In the entries that follow, the lines from the one with "rewrite Hoc in" through the one with "f)))) as Hk." are the ones to write out, exactly and with both ends included. Nothing else should appear.

Start of DATASET EXTRACT

(** X18. [parseSecurityArtifacts] returns the artifacts or an error, never
    both or neither, and it does not panic.  It returns the artifacts exactly
    when the certificate and the key of oc, pdc and vendorca can be read,
    [readOVs] returns vouchers, and the certificate and key of pdc make a TLS
    key pair; the artifacts are then these texts, these vouchers and that
    TLS key pair. *)
Theorem parseSecurityArtifacts_ok_iff {Certificate} (D : Disk Certificate)
    (dir : string) :
  ((∃ sa, Main.parseSecurityArtifacts D dir = Return (Some sa, None))
   ∨ (∃ err, Main.parseSecurityArtifacts D dir = Return (None, Some err)))
  ∧ ∀ sa,
      Main.parseSecurityArtifacts D dir = Return (Some sa, None)
      ↔ ∃ ocCert ocKey pdcCert pdcKey caCert caKey ovs tlsCert,
          ReadFile D (Join D dir "oc_pub.pem") = inl ocCert
          ∧ ReadFile D (Join D dir "oc_priv.pem") = inl ocKey
          ∧ ReadFile D (Join D dir "pdc_pub.pem") = inl pdcCert
          ∧ ReadFile D (Join D dir "pdc_priv.pem") = inl pdcKey
          ∧ ReadFile D (Join D dir "vendorca_pub.pem") = inl caCert
          ∧ ReadFile D (Join D dir "vendorca_priv.pem") = inl caKey
          ∧ Main.readOVs D dir = (Some ovs, None)
          ∧ X509KeyPair D pdcCert pdcKey = inl tlsCert
          ∧ sa = SecurityArtifacts.mk
                   (Some (KeyPair.mk ocCert ocKey)) (Some (KeyPair.mk pdcCert pdcKey))
                   (Some (KeyPair.mk caCert caKey)) ovs (Some tlsCert).
Proof.
  pose proof (readOVs_cases D dir) as Hovs.
  unfold Main.parseSecurityArtifacts.
  destruct (readKeypair_cases D dir "oc") as [[oc Hoc]|[e Hoc]]; rewrite Hoc.
  2:{ split; [right; by eexists|]. intros sa. split; [done|].
      intros (a & b & c & d & e' & f & g & h & Ha & Hb & _).
      pose proof (proj2 (readKeypair_ok D dir "oc" (Some (KeyPair.mk a b)))) as Hk.
      rewrite Hoc in Hk. discriminate Hk. by exists a, b. }
  apply readKeypair_ok in Hoc as (ocCert & ocKey & Hoc1 & Hoc2 & [= ->]).
  destruct (readKeypair_cases D dir "pdc") as [[pdc Hpdc]|[e Hpdc]]; rewrite Hpdc.
  2:{ split; [right; by eexists|]. intros sa. split; [done|].
      intros (a & b & c & d & e' & f & g & h & _ & _ & Hc & Hd & _).
      pose proof (proj2 (readKeypair_ok D dir "pdc" (Some (KeyPair.mk c d)))) as Hk.
      rewrite Hpdc in Hk. discriminate Hk. by exists c, d. }
  apply readKeypair_ok in Hpdc as (pdcCert & pdcKey & Hpdc1 & Hpdc2 & [= ->]).
  destruct (readKeypair_cases D dir "vendorca") as [[ca Hca]|[e Hca]]; rewrite Hca.
  2:{ split; [right; by eexists|]. intros sa. split; [done|].
      intros (a & b & c & d & e' & f & g & h & _ & _ & _ & _ & He & Hf & _).
      pose proof (proj2 (readKeypair_ok D dir "vendorca" (Some (KeyPair.mk e' f)))) as Hk.
      rewrite Hca in Hk. discriminate Hk. by exists e', f. }
  apply readKeypair_ok in Hca as (caCert & caKey & Hca1 & Hca2 & [= ->]).
  cbv [String.append] in Hoc1, Hoc2, Hpdc1, Hpdc2, Hca1, Hca2.
  destruct Hovs as [[ovs Hov]|[e Hov]]; rewrite Hov.
  2:{ split; [right; by eexists|]. intros sa. split; [done|].
      by intros (a & b & c & d & e' & f & g & h & _ & _ & _ & _ & _ & _ & ? & _). }
  cbn.
  destruct (X509KeyPair D pdcCert pdcKey) as [tlsCert|e] eqn:Htls.
  2:{ split; [right; by eexists|]. intros sa. split; [done|].
      intros (a & b & c & d & e' & f & g & h & _ & _ & Hc & Hd & _ & _ & _ & Hh & _).
      congruence. }
  split; [left; by eexists|]. intros sa. split.
  - intros [= <-]. exists ocCert, ocKey, pdcCert, pdcKey, caCert, caKey, ovs, tlsCert.
    by split_and!.
  - intros (a & b & c & d & e' & f & g & h & Ha & Hb & Hc & Hd & He & Hf & Hg & Hh & ->).
    congruence.
Qed.

(** The artifacts of the test directory. *)
Example parseSecurityArtifacts_testdata :
  Main.parseSecurityArtifacts LabDisk.disk "../testdata/"
  = Return (Some (SecurityArtifacts.mk
                    (Some (KeyPair.mk "OC CERT" "OC KEY"))
                    (Some (KeyPair.mk "PDC CERT" "PDC KEY"))
                    (Some (KeyPair.mk "VENDOR CERT" "VENDOR KEY"))
                    (<["123B" := "VOUCHER B"]> (<["123A" := "VOUCHER A"]> ∅))
                    (Some "PDC CERTPDC KEY")), None).
Proof. vm_compute. reflexivity. Qed.

(** ** The server *)

Lemma parseSecurityArtifacts_shape {Certificate} (D : Disk Certificate) (dir : string) :
  (∃ err, Main.parseSecurityArtifacts D dir = Return (None, Some err))
  ∨ (∃ sa pdc cert,
       Main.parseSecurityArtifacts D dir = Return (Some sa, None)
       ∧ SecurityArtifacts.PDC sa = Some pdc
       ∧ SecurityArtifacts.TLSKeypair sa = Some cert).
Proof.
  unfold Main.parseSecurityArtifacts.
  destruct (readKeypair_cases D dir "oc") as [[oc ->]|[e ->]]; [|left; by eexists].
  destruct (readKeypair_cases D dir "pdc") as [[pdc ->]|[e ->]]; [|left; by eexists].
  destruct (readKeypair_cases D dir "vendorca") as [[ca ->]|[e ->]]; [|left; by eexists].
  destruct (readOVs_cases D dir) as [[ovs ->]|[e ->]]; [|left; by eexists].
  cbn. destruct (X509KeyPair D _ _) as [cert|e]; [|left; by eexists].
  right. by eexists _, _, _.
Qed.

End of DATASET EXTRACT

SOLUTION
      rewrite Hoc in Hk. discriminate Hk. by exists a, b. }
  apply readKeypair_ok in Hoc as (ocCert & ocKey & Hoc1 & Hoc2 & [= ->]).
  destruct (readKeypair_cases D dir "pdc") as [[pdc Hpdc]|[e Hpdc]]; rewrite Hpdc.
  2:{ split; [right; by eexists|]. intros sa. split; [done|].
      intros (a & b & c & d & e' & f & g & h & _ & _ & Hc & Hd & _).
      pose proof (proj2 (readKeypair_ok D dir "pdc" (Some (KeyPair.mk c d)))) as Hk.
      rewrite Hpdc in Hk. discriminate Hk. by exists c, d. }
  apply readKeypair_ok in Hpdc as (pdcCert & pdcKey & Hpdc1 & Hpdc2 & [= ->]).
  destruct (readKeypair_cases D dir "vendorca") as [[ca Hca]|[e Hca]]; rewrite Hca.
  2:{ split; [right; by eexists|]. intros sa. split; [done|].
      intros (a & b & c & d & e' & f & g & h & _ & _ & _ & _ & He & Hf & _).
      pose proof (proj2 (readKeypair_ok D dir "vendorca" (Some (KeyPair.mk e' f)))) as Hk.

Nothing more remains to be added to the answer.